Woodbury, who drew on two traditions, the Las Posadas and the pastorela (a type of morality play), adapted and wrote the script to make it relevant to Sioux Center today.

"I thought this would be good for the community," Woodbury says. She notes that most people in Sioux Center have come from either the Netherlands or Mexico. They've all come looking for a place to stay, even though some have been here longer than others.

"As people of God it's good to learn from one another," Woodbury says. Prejudices form because people don't know each other. Coming together informally and learning each other's traditions can help all people feel more part of the community, she hopes.

Woodbury's partner in the project is Theatre Arts Professor April Hubbard, who also came to Dordt College last year.

"I think it was one of the first times I talked to her, at one of the first new faculty orientation sessions that she asked me to join her on the project," says Hubbard.

"We both agree that there are unique and wonderful things about this community," she adds. At the same time diversity can bring division.

"We hope to begin, at least, to expose and introduce people to differences and to each other," Hubbard said before the performance. Doing so can lessen differences, she hopes, and maybe start a community tradition.

Woodbury tailored the show to the people and situation of this area, using a pastorela morality play, a common tradition in Spanish-speaking countries She translated and adapted the pastorela part of the script into a morality play about two groups of people coming to this country to find a place to live. The devil tries to put barriers in peoples' way, creating a battle between good and evil. But like the shepherds, the travelers are guided by a star.

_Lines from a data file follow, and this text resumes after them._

(** X1: [build_uv_sphere] on every pair of segment counts.  With at least
    one segment each way the mesh has [(segments_u + 1) * (segments_v + 1)]
    vertices and [6 * segments_u * segments_v] indices; with no segment in
    the first direction reached by a division, [ZeroDivisionError] is
    raised; with a negative count the loops are empty and the mesh has
    neither vertices nor indices. *)
Theorem build_uv_sphere_counts {L : Libs} (radius : float) (segments_u segments_v : Z) :
  (1 <= segments_u -> 1 <= segments_v ->
     exists m, Gen.build_uv_sphere radius segments_u segments_v = Ok m
       /\ len (Gen.vertices m) = (segments_u + 1) * (segments_v + 1)
       /\ len (Gen.indices m) = 6 * segments_u * segments_v)
  /\ (segments_v = 0 \/ (1 <= segments_v /\ segments_u = 0) ->
        Gen.build_uv_sphere radius segments_u segments_v = Raise ZeroDivisionError)
  /\ (segments_v < 0 \/ (1 <= segments_v /\ segments_u < 0) ->
        Gen.build_uv_sphere radius segments_u segments_v = Ok empty_mesh).
Proof.
  split; [|split].
  - intros Hu Hv.
    destruct (build_uv_sphere_ok radius segments_u segments_v Hu Hv)
      as (m & Hm & Hn & Hk & _).
    eauto.
  - intros [-> | [Hv ->]];
      [apply build_uv_sphere_zero_v | apply build_uv_sphere_zero_u; exact Hv].
  - apply build_uv_sphere_negative.
Qed.

Lemma build_uv_sphere_counts_witness :
  exists m, @Gen.build_uv_sphere Ref.libs 0.43 16 10 = Ok m
    /\ len (Gen.vertices m) = 187 /\ len (Gen.indices m) = 960.
Proof.
  exact (proj1 (@build_uv_sphere_counts Ref.libs 0.43 16 10) ltac:(lia) ltac:(lia)).
Defined.


(** ** Mesh combinators *)

Lemma triangles_shift (offset n : Z) (xs : list Z) :
  0 <= offset -> triangles n xs ->
  triangles (offset + n) ((fun idx => offset + idx) <$> xs).
Proof.
  intros Ho. induction 1 as [|i0 i1 i2 rest H0 H1 H2 _ IH]; cbn [fmap list_fmap];
    constructor; try lia. exact IH.
Qed.

Lemma rebased_triangles (meshes : list Gen.MeshData) :
  Forall well_formed meshes ->
  forall offset, 0 <= offset ->
  triangles (offset + len (concat (Gen.vertices <$> meshes))) (rebased offset meshes).
Proof.
  induction 1 as [|m ms Hm _ IH]; intros offset Ho;
    cbn [rebased fmap list_fmap concat]; [constructor|].
  rewrite len_app.
  pose proof (len_nonneg (Gen.vertices m)).
  pose proof (len_nonneg (concat (Gen.vertices <$> ms))).
  apply triangles_app.
  - apply (triangles_mono (offset + len (Gen.vertices m))); [lia|].
    apply triangles_shift; assumption.
  - replace (offset + (len (Gen.vertices m) + len (concat (Gen.vertices <$> ms))))
      with (offset + len (Gen.vertices m) + len (concat (Gen.vertices <$> ms))) by lia.
    apply IH. lia.
Qed.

The performance was completely bilingual-in some places tri-lingual, with Dutch used as well. Transparencies accompanied spoken parts. Using histories of both groups of people, Woodbury's goal was to help people better understand each other.

The audience got involved in the event, too. In addition to the drama, readings and plenty of songs pulling them into the performance, the celebration continued after the performance when Mexican and Dutch Christmas treats were served, with a piņata to add to the festivities.

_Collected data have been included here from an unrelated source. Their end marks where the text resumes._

Definition logged (c : HostCall) (st : State) : list HostCall := st_log st ++ [c].

(** A host query: logged, scene and dialog untouched. *)
Definition query {A : Type} (c : HostCall) (f : scene -> A) : M A :=
  fun st =>
    ({| st_scene := st_scene st; st_gui := st_gui st; st_log := logged c st |},
     Returned (f (st_scene st))).

(** A host command: logged, the scene replaced by the one the host leaves;
    raises when the host does. *)
Definition command {A : Type} (c : HostCall) (f : scene -> scene * option A) : M A :=
  fun st =>
    let (sc, r) := f (st_scene st) in
    ({| st_scene := sc; st_gui := st_gui st; st_log := logged c st |},
     match r with
     | Some a => Returned a
     | None => Raised RuntimeError
     end).

(** A change to the dialog's widgets. *)
Definition widget (f : JointCurveTool -> JointCurveTool) : M unit :=
  fun st =>
    ({| st_scene := st_scene st; st_gui := f (st_gui st); st_log := st_log st |},
     Returned tt).

(** *** [maya.cmds] as the module calls it *)

Definition cmds_ls_selection : M (list string) :=
  query CLsSelection ls_selection.

Definition cmds_objectType (obj : string) : M string :=
  query (CObjectType obj) (fun sc => objectType sc obj).

Definition cmds_warning (msg : string) : M unit :=
  query (CWarning msg) (fun _ => tt).

Definition cmds_makeIdentity (obj : string) : M unit :=
  command (CMakeIdentity obj) (fun sc => makeIdentity sc obj).

Definition cmds_delete_history (obj : string) : M unit :=
  command (CDeleteHistory obj) (fun sc => deleteHistory sc obj).

Definition cmds_rename (obj new_name : string) : M string :=
  command (CRename obj new_name) (fun sc => rename sc obj new_name).

Definition cmds_group (obj name : string) : M string :=
  command (CGroup obj name) (fun sc => group sc obj name).

Definition cmds_parentConstraint (src tgt : string) (mo : bool) : M (list string) :=
  command (CParentConstraint src tgt mo) (fun sc => parentConstraint sc src tgt mo).

Definition cmds_delete (objs : list string) : M unit :=
  command (CDelete objs) (fun sc => delete sc objs).

Definition cmds_orientConstraint (src tgt : string) (mo : bool) : M (list string) :=
  command (COrientConstraint src tgt mo) (fun sc => orientConstraint sc src tgt mo).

Although Woodbury and Hubbard were disappointed that more members of both communities didn't participate as actors, they hope they can make it easier for people to commit next time.

"We began rehearsing on Saturday afternoons already in September. It's a long time until the performance that way." Some people had to drop out because of the time commitment. "We may need to begin later and rehearse more frequently," says Hubbard.

"It's been wonderful to work with people I normally wouldn't have met," says Hubbard. And Woodbury's excitement grew as that of the cast grew. They hope to be able to repeat the event in the future.